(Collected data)
◆ ◆ ◆ ◆

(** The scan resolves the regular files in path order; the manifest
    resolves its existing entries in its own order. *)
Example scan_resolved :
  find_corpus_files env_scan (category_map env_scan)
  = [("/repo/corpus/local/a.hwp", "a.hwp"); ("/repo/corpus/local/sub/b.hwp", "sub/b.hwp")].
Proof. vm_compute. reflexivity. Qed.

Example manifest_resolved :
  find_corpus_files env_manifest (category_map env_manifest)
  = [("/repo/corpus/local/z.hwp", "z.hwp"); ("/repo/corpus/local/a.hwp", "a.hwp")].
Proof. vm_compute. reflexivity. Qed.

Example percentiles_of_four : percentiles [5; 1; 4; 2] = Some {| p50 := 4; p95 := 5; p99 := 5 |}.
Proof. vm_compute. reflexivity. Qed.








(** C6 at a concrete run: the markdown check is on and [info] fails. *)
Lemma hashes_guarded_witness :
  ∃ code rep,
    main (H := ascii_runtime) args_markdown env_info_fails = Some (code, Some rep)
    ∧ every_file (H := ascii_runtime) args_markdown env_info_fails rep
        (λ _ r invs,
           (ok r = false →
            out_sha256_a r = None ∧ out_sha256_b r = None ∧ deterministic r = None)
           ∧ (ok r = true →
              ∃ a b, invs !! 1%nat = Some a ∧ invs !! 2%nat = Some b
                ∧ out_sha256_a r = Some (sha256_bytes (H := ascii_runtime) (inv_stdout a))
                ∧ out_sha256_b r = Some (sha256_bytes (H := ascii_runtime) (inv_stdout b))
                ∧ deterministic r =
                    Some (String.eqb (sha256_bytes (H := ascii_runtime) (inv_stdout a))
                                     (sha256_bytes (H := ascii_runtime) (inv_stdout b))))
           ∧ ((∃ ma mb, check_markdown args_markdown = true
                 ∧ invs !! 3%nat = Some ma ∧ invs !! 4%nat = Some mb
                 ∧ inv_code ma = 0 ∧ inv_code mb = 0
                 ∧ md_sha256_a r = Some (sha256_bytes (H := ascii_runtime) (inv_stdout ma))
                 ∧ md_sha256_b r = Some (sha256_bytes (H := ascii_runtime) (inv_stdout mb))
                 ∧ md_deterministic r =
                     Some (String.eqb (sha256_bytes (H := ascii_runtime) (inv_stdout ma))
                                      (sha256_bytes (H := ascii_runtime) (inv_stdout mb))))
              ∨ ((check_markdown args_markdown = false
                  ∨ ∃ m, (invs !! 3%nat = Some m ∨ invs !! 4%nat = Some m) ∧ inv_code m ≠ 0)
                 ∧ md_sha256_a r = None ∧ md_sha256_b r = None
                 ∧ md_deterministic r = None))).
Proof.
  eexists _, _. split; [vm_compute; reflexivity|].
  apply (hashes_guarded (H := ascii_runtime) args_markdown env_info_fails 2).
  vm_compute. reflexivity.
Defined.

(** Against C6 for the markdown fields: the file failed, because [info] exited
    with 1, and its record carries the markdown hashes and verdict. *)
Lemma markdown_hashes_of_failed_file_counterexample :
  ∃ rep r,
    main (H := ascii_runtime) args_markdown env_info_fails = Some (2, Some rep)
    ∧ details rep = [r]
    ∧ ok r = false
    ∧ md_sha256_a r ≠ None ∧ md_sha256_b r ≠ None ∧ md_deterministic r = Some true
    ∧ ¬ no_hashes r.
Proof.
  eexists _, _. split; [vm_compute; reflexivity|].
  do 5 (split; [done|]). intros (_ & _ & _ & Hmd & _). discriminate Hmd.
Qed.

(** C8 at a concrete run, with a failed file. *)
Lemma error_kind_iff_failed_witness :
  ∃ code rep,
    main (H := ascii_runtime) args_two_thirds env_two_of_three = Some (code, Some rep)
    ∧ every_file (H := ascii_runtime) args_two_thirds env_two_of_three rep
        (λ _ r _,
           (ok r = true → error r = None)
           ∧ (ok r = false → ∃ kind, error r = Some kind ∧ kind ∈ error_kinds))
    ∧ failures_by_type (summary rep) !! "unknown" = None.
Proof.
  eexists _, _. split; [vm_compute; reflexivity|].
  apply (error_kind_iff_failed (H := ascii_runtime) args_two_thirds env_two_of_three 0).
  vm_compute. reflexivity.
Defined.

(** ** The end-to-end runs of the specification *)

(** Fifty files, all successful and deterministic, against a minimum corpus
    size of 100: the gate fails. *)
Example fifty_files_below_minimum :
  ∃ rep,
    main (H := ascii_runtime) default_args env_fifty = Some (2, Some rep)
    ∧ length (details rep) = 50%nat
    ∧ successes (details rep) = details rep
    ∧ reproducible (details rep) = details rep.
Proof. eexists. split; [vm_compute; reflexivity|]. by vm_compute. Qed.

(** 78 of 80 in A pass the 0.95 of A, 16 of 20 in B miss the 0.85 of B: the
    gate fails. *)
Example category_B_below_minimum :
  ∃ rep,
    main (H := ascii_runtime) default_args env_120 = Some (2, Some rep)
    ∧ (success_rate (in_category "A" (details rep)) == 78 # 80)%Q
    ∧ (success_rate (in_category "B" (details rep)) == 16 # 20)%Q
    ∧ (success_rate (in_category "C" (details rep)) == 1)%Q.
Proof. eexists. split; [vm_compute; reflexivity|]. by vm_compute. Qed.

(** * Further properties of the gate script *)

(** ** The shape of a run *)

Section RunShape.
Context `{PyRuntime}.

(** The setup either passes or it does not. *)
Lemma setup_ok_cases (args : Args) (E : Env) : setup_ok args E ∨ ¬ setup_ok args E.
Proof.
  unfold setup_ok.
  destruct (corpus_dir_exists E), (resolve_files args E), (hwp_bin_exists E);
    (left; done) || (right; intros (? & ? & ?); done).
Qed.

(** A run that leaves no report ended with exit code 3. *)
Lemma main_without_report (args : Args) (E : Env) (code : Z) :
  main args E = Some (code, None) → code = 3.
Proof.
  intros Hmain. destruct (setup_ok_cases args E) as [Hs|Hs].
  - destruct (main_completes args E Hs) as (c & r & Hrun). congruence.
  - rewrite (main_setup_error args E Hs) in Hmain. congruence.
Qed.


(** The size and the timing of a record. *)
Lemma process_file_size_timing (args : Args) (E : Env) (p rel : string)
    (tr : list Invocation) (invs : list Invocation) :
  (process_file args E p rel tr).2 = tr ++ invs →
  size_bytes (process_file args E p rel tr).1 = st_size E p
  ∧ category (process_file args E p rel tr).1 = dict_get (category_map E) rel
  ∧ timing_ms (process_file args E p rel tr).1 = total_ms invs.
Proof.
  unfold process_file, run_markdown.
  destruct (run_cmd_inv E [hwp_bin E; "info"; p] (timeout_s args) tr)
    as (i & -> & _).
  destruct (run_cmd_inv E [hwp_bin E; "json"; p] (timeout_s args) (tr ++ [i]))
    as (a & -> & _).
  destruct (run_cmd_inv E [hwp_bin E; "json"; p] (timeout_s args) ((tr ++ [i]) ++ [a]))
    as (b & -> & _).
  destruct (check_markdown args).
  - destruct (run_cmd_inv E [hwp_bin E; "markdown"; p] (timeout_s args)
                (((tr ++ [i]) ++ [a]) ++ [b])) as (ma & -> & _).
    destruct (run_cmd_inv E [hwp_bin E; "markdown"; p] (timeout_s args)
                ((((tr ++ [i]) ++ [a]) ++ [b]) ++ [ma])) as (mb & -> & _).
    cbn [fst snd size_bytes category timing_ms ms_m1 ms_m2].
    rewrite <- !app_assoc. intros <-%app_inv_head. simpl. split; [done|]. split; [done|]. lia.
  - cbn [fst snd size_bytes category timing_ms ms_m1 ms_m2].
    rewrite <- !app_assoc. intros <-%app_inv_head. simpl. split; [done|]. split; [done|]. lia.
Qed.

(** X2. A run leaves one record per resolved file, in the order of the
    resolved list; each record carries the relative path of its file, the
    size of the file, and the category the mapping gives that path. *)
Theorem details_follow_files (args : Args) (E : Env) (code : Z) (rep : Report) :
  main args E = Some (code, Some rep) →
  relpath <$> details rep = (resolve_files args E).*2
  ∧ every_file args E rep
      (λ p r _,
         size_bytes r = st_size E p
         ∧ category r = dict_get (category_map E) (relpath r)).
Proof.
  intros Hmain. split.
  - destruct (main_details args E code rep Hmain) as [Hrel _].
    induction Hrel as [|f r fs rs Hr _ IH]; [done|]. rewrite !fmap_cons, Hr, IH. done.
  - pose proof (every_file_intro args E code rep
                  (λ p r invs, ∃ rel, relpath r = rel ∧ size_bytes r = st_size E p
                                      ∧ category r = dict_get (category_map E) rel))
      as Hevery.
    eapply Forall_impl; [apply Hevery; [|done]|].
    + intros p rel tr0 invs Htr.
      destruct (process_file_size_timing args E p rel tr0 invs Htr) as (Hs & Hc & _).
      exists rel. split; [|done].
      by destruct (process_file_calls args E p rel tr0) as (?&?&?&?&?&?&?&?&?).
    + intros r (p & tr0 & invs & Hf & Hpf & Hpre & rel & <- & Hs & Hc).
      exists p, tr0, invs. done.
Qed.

◆ ◆ ◆ ◆

> _Activity_
In the entries above, find the line with "r = None)))." and the line with "r = Some true", then set down exactly those two and every line between them, nothing else.

> _Response to this task_
                 ∧ md_deterministic r = None))).
Proof.
  eexists _, _. split; [vm_compute; reflexivity|].
  apply (hashes_guarded (H := ascii_runtime) args_markdown env_info_fails 2).
  vm_compute. reflexivity.
Defined.

(** Against C6 for the markdown fields: the file failed, because [info] exited
    with 1, and its record carries the markdown hashes and verdict. *)
Lemma markdown_hashes_of_failed_file_counterexample :
  ∃ rep r,
    main (H := ascii_runtime) args_markdown env_info_fails = Some (2, Some rep)
    ∧ details rep = [r]
    ∧ ok r = false
    ∧ md_sha256_a r ≠ None ∧ md_sha256_b r ≠ None ∧ md_deterministic r = Some true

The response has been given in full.